> [Task description]
Your answer must hold only the lines below from the line containing "parse : converter_class" through the line containing "decode_utf8_ignore : string -> string;", each reproduced exactly.

++++ Input material ++++

Class External := {
  (** The text a format's parsing library (PyPDF2, python-docx, openpyxl,
      python-pptx, BeautifulSoup, markdown, ebooklib) and the converter's
      formatting of it give for the bytes of an input file, or the
      exception they raise; the flag is [preserve_structure]. *)
  parse : converter_class -> bool -> string -> outcome string;
  (** [mobi.extract(input_path)] followed by the read of the unpacked HTML
      file: [None] when the file it names does not exist. *)
  mobi_extract : string -> outcome (option string);
  (** [bytes.decode('utf-8', errors='ignore')]. *)
  decode_utf8_ignore : string -> string;
  (** [f"{q*100:.1f}"] for the float quotient [q]. *)
  format_percent : Q -> string
}.

(* ===================================================================== *)
(** ** The operating system *)
(* ===================================================================== *)

(** The system calls behind the path operations of the code: [os.stat]
    ([Path.exists], [Path.is_file]), [os.mkdir] ([Path.mkdir],
    [os.makedirs]) and [open] for reading and for writing. *)
Inductive syscall := Stat | Mkdir | OpenRead | OpenWrite.

(** The platform a run executes on: the collaborators, and the failures
    of the operating system that the directory tree does not show.

    - [os_error call p]: the [OSError] the call raises on the path [p] for
      a reason outside the tree (a name longer than the file system allows,
      a permission, a read-only file system).  For [Stat] these are the
      errors other than ENOENT, ENOTDIR, EBADF and ELOOP, which
      [Path.exists] and [Path.is_file] raise again before Python 3.14.
    - [write_error p text]: [f.write(text)] or the close of the file
      raises after [open(p, 'w')] has created or truncated the file (a
      [str] that UTF-8 cannot encode, a full disk), with the bytes the
      file is left with.
    - [mkdtemp_error], [rmtree_error]: the creation and the removal of the
      directory of [tempfile.TemporaryDirectory()] raise. *)
Class Platform := {
  ext : External;
  os_error : syscall -> path -> option exn;
  write_error : path -> string -> option (exn * string);
  mkdtemp_error : option exn;
  rmtree_error : option exn
}.

Section Primitives.
Context `{os : Platform}.
#[local] Existing Instance ext.

(** [Path(p).exists()] and [Path(p).is_file()]. *)
Definition exists_ (p : path) : M bool :=
  fun w =>
    match os_error Stat p with
    | Some e => (Raise e, w)
    | None => (Ret (Path_exists (fs w) p), w)
    end.

Definition is_file (p : path) : M bool :=
  fun w =>
    match os_error Stat p with
    | Some e => (Raise e, w)
    | None => (Ret (Path_is_file (fs w) p), w)
    end.

(** [Path(p).mkdir(parents=True, exist_ok=True)]. *)
Definition mkdir (p : path) : M unit :=
  fun w =>
    match os_error Mkdir p with
    | Some e => (Raise e, w)
    | None =>
        match makedirs p (fs w) p with
        | Ret t => (Ret tt, World t (log w))
        | Raise e => (Raise e, w)
        end
    end.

++++

> [Response area]
  parse : converter_class -> bool -> string -> outcome string;
  (** [mobi.extract(input_path)] followed by the read of the unpacked HTML
      file: [None] when the file it names does not exist. *)
  mobi_extract : string -> outcome (option string);
  (** [bytes.decode('utf-8', errors='ignore')]. *)
  decode_utf8_ignore : string -> string;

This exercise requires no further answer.